**WHAT THE EXERCISE ASKS:** The line containing "names) (data packet)" marks the end: restate word for word every line from the first line of the entries below through that one.

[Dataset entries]
■ ■ ■ ■ ■

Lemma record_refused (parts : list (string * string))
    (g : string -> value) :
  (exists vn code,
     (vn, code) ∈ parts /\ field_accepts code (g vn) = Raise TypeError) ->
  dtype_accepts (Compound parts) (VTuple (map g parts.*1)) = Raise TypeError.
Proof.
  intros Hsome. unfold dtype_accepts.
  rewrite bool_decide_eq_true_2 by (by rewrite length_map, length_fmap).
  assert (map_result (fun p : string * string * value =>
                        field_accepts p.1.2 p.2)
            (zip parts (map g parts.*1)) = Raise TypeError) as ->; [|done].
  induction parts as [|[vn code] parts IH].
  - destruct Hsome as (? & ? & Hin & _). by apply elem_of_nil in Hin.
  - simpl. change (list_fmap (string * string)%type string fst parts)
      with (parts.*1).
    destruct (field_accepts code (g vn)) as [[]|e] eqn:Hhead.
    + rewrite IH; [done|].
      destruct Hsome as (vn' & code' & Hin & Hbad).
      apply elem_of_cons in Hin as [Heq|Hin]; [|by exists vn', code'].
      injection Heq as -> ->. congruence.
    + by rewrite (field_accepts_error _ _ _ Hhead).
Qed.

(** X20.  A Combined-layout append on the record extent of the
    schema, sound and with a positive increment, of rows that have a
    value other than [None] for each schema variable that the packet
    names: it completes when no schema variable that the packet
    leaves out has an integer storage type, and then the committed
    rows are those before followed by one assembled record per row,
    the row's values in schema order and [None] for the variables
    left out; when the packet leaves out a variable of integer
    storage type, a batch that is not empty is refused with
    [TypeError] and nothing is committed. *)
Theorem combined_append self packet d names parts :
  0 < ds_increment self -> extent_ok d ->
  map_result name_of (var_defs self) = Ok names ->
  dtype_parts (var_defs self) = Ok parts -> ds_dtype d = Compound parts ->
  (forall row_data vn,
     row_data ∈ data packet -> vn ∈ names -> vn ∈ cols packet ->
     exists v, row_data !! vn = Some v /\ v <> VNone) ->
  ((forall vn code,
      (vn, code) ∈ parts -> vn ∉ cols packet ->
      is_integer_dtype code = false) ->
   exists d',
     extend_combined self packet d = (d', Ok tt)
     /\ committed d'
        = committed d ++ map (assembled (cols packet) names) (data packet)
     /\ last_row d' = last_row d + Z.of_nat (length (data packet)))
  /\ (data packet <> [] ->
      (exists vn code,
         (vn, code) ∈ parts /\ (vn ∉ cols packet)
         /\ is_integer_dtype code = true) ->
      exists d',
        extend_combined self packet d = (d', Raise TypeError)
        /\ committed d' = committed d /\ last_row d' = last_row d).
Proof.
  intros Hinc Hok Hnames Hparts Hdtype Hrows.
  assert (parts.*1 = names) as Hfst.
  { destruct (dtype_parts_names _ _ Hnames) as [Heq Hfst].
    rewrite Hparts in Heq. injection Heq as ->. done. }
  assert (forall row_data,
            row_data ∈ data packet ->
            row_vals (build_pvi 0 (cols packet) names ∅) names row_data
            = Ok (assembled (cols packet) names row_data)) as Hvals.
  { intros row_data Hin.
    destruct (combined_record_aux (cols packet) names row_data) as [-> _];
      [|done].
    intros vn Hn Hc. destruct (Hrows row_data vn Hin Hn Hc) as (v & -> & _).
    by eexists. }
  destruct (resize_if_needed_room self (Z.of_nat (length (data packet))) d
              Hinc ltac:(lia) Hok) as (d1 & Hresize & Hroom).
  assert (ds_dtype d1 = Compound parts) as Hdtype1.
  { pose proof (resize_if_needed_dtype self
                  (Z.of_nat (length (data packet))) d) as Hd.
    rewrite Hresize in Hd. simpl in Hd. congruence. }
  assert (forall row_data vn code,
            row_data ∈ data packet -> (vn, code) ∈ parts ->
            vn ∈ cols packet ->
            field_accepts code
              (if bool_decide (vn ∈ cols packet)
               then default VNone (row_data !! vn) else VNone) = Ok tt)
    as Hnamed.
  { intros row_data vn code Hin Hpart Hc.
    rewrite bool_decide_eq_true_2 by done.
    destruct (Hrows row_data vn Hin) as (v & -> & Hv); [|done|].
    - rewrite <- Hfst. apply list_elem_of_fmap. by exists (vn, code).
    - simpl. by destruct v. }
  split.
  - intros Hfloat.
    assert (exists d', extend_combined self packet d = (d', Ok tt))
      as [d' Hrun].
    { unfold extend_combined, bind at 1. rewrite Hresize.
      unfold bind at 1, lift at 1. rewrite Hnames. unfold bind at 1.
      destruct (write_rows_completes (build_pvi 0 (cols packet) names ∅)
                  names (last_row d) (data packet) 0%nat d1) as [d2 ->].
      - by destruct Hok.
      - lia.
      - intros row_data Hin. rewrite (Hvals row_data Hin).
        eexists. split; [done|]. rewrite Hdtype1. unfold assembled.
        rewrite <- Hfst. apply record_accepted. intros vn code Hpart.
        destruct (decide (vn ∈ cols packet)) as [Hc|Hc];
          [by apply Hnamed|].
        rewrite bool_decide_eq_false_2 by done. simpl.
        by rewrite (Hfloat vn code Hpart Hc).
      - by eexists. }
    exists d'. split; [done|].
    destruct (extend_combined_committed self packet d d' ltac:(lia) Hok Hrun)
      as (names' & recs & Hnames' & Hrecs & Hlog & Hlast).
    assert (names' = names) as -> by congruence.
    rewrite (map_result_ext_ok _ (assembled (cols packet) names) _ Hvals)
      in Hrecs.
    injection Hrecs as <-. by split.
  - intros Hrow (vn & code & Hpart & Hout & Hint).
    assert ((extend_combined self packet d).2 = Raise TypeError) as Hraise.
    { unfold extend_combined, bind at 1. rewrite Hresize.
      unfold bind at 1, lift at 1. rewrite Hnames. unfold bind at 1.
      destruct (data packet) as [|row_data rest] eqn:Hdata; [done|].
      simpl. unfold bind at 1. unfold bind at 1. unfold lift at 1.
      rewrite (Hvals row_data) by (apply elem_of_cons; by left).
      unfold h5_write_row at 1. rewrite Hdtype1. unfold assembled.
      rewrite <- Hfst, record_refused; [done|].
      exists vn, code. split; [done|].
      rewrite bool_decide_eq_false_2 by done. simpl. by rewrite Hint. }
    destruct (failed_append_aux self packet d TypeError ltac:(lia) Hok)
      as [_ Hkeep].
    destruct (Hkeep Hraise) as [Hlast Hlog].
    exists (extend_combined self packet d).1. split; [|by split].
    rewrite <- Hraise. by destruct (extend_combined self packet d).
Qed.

■ ■ ■ ■ ■

**RESULT OF THE EXERCISE:**
Lemma record_refused (parts : list (string * string))
    (g : string -> value) :
  (exists vn code,
     (vn, code) ∈ parts /\ field_accepts code (g vn) = Raise TypeError) ->
  dtype_accepts (Compound parts) (VTuple (map g parts.*1)) = Raise TypeError.
Proof.
  intros Hsome. unfold dtype_accepts.
  rewrite bool_decide_eq_true_2 by (by rewrite length_map, length_fmap).
  assert (map_result (fun p : string * string * value =>
                        field_accepts p.1.2 p.2)
            (zip parts (map g parts.*1)) = Raise TypeError) as ->; [|done].
  induction parts as [|[vn code] parts IH].
  - destruct Hsome as (? & ? & Hin & _). by apply elem_of_nil in Hin.
  - simpl. change (list_fmap (string * string)%type string fst parts)
      with (parts.*1).
    destruct (field_accepts code (g vn)) as [[]|e] eqn:Hhead.
    + rewrite IH; [done|].
      destruct Hsome as (vn' & code' & Hin & Hbad).
      apply elem_of_cons in Hin as [Heq|Hin]; [|by exists vn', code'].
      injection Heq as -> ->. congruence.
    + by rewrite (field_accepts_error _ _ _ Hhead).
Qed.

(** X20.  A Combined-layout append on the record extent of the
    schema, sound and with a positive increment, of rows that have a
    value other than [None] for each schema variable that the packet
    names: it completes when no schema variable that the packet
    leaves out has an integer storage type, and then the committed
    rows are those before followed by one assembled record per row,
    the row's values in schema order and [None] for the variables
    left out; when the packet leaves out a variable of integer
    storage type, a batch that is not empty is refused with
    [TypeError] and nothing is committed. *)
Theorem combined_append self packet d names parts :
  0 < ds_increment self -> extent_ok d ->
  map_result name_of (var_defs self) = Ok names ->
  dtype_parts (var_defs self) = Ok parts -> ds_dtype d = Compound parts ->
  (forall row_data vn,
     row_data ∈ data packet -> vn ∈ names -> vn ∈ cols packet ->
     exists v, row_data !! vn = Some v /\ v <> VNone) ->
  ((forall vn code,
      (vn, code) ∈ parts -> vn ∉ cols packet ->
      is_integer_dtype code = false) ->
   exists d',
     extend_combined self packet d = (d', Ok tt)
     /\ committed d'
        = committed d ++ map (assembled (cols packet) names) (data packet)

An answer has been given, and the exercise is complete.